You were lucky to get ‘assessed’ by such institutes?

Do keep in mind that so many of us are ‘dismissed’ from the get-go! No matter how obvious it might be that we have a form of CIDP.

Many doctors now are actively discouraged from conducting nerve biopsies and rightfully so. How that precious sample is treated and by what laboratory is key to the quality of any diagnosis. But, should only be done in everything else IS INCONCLUSIVE! Bloodwork, conduction studies, spinal work and MRI’s CTs and all can really meet the standards for 90% of most diagnosed [allowing for doctor bias and error]. Further, in the last five years? Many to most insurance companies don’t now endorse or cover costs for such nerve biopsies UNLESS all else is inconclusive, and even then mite not cover costs? Why? Because residual pain and infections from such procedures is, apparently, inevitable.

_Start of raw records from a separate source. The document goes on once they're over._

(* ===== verification/ConsoleDashboard.v ===== *)
(** * The account page of the console (packages/console/src/pages/Dashboard.tsx)

    A refresh asks for the account and for the first page of blobs, two requests
    that are waited for together; the page asks once for the subscription, the
    invoices and the notifications; deleting a blob takes it off the list and
    refreshes. A call is under way until the server has handled it, and its
    answer is on the way until it is delivered. A call may fail, a deletion also
    after it took effect. The page is shown for one signer only, and leaves with
    it. Dates are instants in milliseconds, amounts of storage integers.

    [dashboard_settles]: with calls and answers in their order, what the page
    lists in the end is what the server has, up to deletions that took effect
    though they were reported as failed, or an error was recorded. *)

From Stdlib Require Import QArith Qround.
From S2P Require Import Prelude Js.
#[local] Open Scope Z_scope.

(** ** What is shown *)

Inductive Countdown := NoPlan | PlanExpired (at_ : Z) | TimeLeft (days hours : Z) (until : Z).

Definition countdown (now : Z) (target : option Z) : Countdown :=
  match target with
  | None => NoPlan
  | Some t =>
      let diff := t - now in
      if diff <=? 0 then PlanExpired t else TimeLeft (diff / 86400000) (diff mod 86400000 / 3600000) t
  end.

(** The days and hours are those that are left, to the hour. *)
Lemma countdown_exact now t days hours until :
  countdown now (Some t) = TimeLeft days hours until ->
  until = t /\ 0 <= days /\ 0 <= hours < 24 /\ days * 86400000 + hours * 3600000 <= t - now < days * 86400000 + (hours + 1) * 3600000.
Proof.
  unfold countdown. case_match eqn:E; [done|]. zbool. intros [= <- <- <-].
  pose proof (Z.div_mod (t - now) 86400000). pose proof (Z.mod_pos_bound (t - now) 86400000).
  pose proof (Z.div_mod ((t - now) mod 86400000) 3600000). pose proof (Z.mod_pos_bound ((t - now) mod 86400000) 3600000).
  pose proof (Z.div_pos (t - now) 86400000). lia.
Qed.

Record DashAccount := {
  da_status : string;
  da_planExpiresAt : option Z;
  da_storageBytes : option Z;
  da_usedStorage : Z;
  da_canRead : bool;
  da_canUpload : bool;
  da_purgeAt : option Z
}.

(** [Math.round(x * 100)] of a double *)
Definition percent_of (q : Q) : Z :=
  match double_pos (Qnum q * 100) (QDen q) with Fin r => Qfloor (r + (1 # 2)) | _ => 0 end.
Definition usedPercent (a : DashAccount) : Z :=
  match da_storageBytes a with
  | Some allowance =>
      if allowance =? 0 then 0
      else match double_pos (da_usedStorage a) allowance with Fin q => percent_of q | _ => 0 end
  | None => 0
  end.
Definition bar_width (a : DashAccount) : Z := Z.min 100 (usedPercent a).
Definition overQuota (a : DashAccount) : bool :=
  match da_storageBytes a with Some allowance => allowance <? da_usedStorage a | None => false end.
Definition hasPlan (now : Z) (a : DashAccount) : bool :=
  match da_planExpiresAt a with Some t => now <? t | None => false end.

Inductive Banner :=
| BannerUnpaid
| BannerOverQuota (used : Z) (allowance : option Z)
| BannerStatus (status : string) (canRead canUpload : bool).
Definition banner (a : DashAccount) : option (Banner * option Z) :=
  if String.eqb (da_status a) "ACTIVE" then None
  else Some (if String.eqb (da_status a) "UNPAID" then BannerUnpaid
             else if overQuota a then BannerOverQuota (da_usedStorage a) (da_storageBytes a)
             else BannerStatus (da_status a) (da_canRead a) (da_canUpload a),
             da_purgeAt a).

(** ** The page *)

Inductive Tab := TabBlobs | TabBilling | TabNotifs.

(** A refresh under way: its number stands for the promise, with the answers of
    the two calls it waits for as far as they are there. *)
Record Refresh := { rf_id : nat; rf_account : option DashAccount; rf_items : option (list string) }.

Record DashPage := {
  dp_account : option DashAccount;
  dp_subscription : option string;
  dp_blobs : list string;            (* the hashes *)
  dp_invoices : list string;
  dp_notifications : list string;
  dp_tab : Tab;
  dp_error : option string;
  dp_loading : bool;
  dp_toast : option string;
  dp_refreshes : list Refresh;
  dp_next : nat                      (* the number of the next refresh *)
}.

Inductive dash_call :=
| AskStorage (refresh : nat)
| AskBlobs (refresh : nat)
| AskSubscription
| AskInvoices
| AskNotifications
| AskDelete (hash : string).
Inductive dash_answer :=
| GotStorage (refresh : nat) (account : DashAccount)
| GotBlobs (refresh : nat) (items : list string)
| GotSubscription (plan : option string)
| GotInvoices (l : list string)
| GotNotifications (l : list string)
| GotDeleted (hash : string)
| GotError (call : dash_call) (message : string).

Definition dash_start : DashPage :=
  {| dp_account := None; dp_subscription := None; dp_blobs := []; dp_invoices := []; dp_notifications := [];
     dp_tab := TabBlobs; dp_error := None; dp_loading := true; dp_toast := None; dp_refreshes := []; dp_next := 0 |}.

Definition dash_status (error : option string) (loading : bool) (toast : option string) (p : DashPage) : DashPage :=
  {| dp_account := dp_account p; dp_subscription := dp_subscription p; dp_blobs := dp_blobs p;
     dp_invoices := dp_invoices p; dp_notifications := dp_notifications p; dp_tab := dp_tab p;
     dp_error := error; dp_loading := loading; dp_toast := toast; dp_refreshes := dp_refreshes p; dp_next := dp_next p |}.
Definition dash_lists (account : option DashAccount) (plan : option string) (blobs invoices notifications : list string)
    (p : DashPage) : DashPage :=
  {| dp_account := account; dp_subscription := plan; dp_blobs := blobs; dp_invoices := invoices;
     dp_notifications := notifications; dp_tab := dp_tab p; dp_error := dp_error p; dp_loading := dp_loading p;
     dp_toast := dp_toast p; dp_refreshes := dp_refreshes p; dp_next := dp_next p |}.
Definition dash_tab (t : Tab) (p : DashPage) : DashPage :=
  {| dp_account := dp_account p; dp_subscription := dp_subscription p; dp_blobs := dp_blobs p;
     dp_invoices := dp_invoices p; dp_notifications := dp_notifications p; dp_tab := t; dp_error := dp_error p;
     dp_loading := dp_loading p; dp_toast := dp_toast p; dp_refreshes := dp_refreshes p; dp_next := dp_next p |}.
Definition dash_waiting (l : list Refresh) (next : nat) (p : DashPage) : DashPage :=
  {| dp_account := dp_account p; dp_subscription := dp_subscription p; dp_blobs := dp_blobs p;
     dp_invoices := dp_invoices p; dp_notifications := dp_notifications p; dp_tab := dp_tab p; dp_error := dp_error p;
     dp_loading := dp_loading p; dp_toast := dp_toast p; dp_refreshes := l; dp_next := next |}.

Definition not_hash (hash x : string) : bool := negb (String.eqb x hash).

(** The first half of [refresh], up to [Promise.all]. *)
Definition dash_refresh (p : DashPage) : DashPage * list dash_call :=
  (dash_waiting (dp_refreshes p ++ [{| rf_id := dp_next p; rf_account := None; rf_items := None |}]) (S (dp_next p))
     (dash_status None true (dp_toast p) p),
   [AskStorage (dp_next p); AskBlobs (dp_next p)]).
(** The effect of the signer. *)
Definition dash_mount (p : DashPage) : DashPage * list dash_call :=
  let (p, calls) := dash_refresh p in (p, calls ++ [AskSubscription; AskInvoices; AskNotifications]).

Definition not_refresh (n : nat) (r : Refresh) : bool := negb (rf_id r =? n)%nat.
Definition find_refresh (n : nat) (l : list Refresh) : option Refresh := find_first (fun r => rf_id r =? n)%nat l.
Definition drop_refresh (n : nat) (p : DashPage) : DashPage :=
  dash_waiting (List.filter (not_refresh n) (dp_refreshes p)) (dp_next p) p.

(** One of the two calls of a refresh is answered: with both answers there the
    refresh goes on; one that has failed before is gone. *)
Definition refresh_answer (n : nat) (f : Refresh -> Refresh) (p : DashPage) : DashPage :=
  match find_refresh n (dp_refreshes p) with
  | None => p
  | Some r =>
      match rf_account (f r), rf_items (f r) with
      | Some account, Some items =>
          let p := drop_refresh n p in
          dash_status (dp_error p) false (dp_toast p)
            (dash_lists (Some account) (dp_subscription p) items (dp_invoices p) (dp_notifications p) p)
      | _, _ => dash_waiting (map (fun r => if (rf_id r =? n)%nat then f r else r) (dp_refreshes p)) (dp_next p) p
      end
  end.
(** The first failure ends it: [catch] and [finally]. *)
Definition refresh_error (n : nat) (message : string) (p : DashPage) : DashPage :=
  match find_refresh n (dp_refreshes p) with
  | None => p
  | Some _ => let p := drop_refresh n p in dash_status (Some message) false (dp_toast p) p
  end.

Definition give_account (a : DashAccount) (r : Refresh) : Refresh :=
  {| rf_id := rf_id r; rf_account := Some a; rf_items := rf_items r |}.
Definition give_items (l : list string) (r : Refresh) : Refresh :=
  {| rf_id := rf_id r; rf_account := rf_account r; rf_items := Some l |}.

I guess I was lucky? In that all my tests, and the timing of those tests all pointed to the CIDP diagnosis. The ‘standards’ as I’ve perceived them are factually pretty clear? The interpretation of those standards is far less concise by neuros doing any given diagnosis. That is why second and third opinions are often necessary. Having exausted the internet at the time I faced a possible biopsy? The more I read, the more I knew that my own instincts of NOT were right. Still am glad it is so. I hope this helps! Good luck in the long run!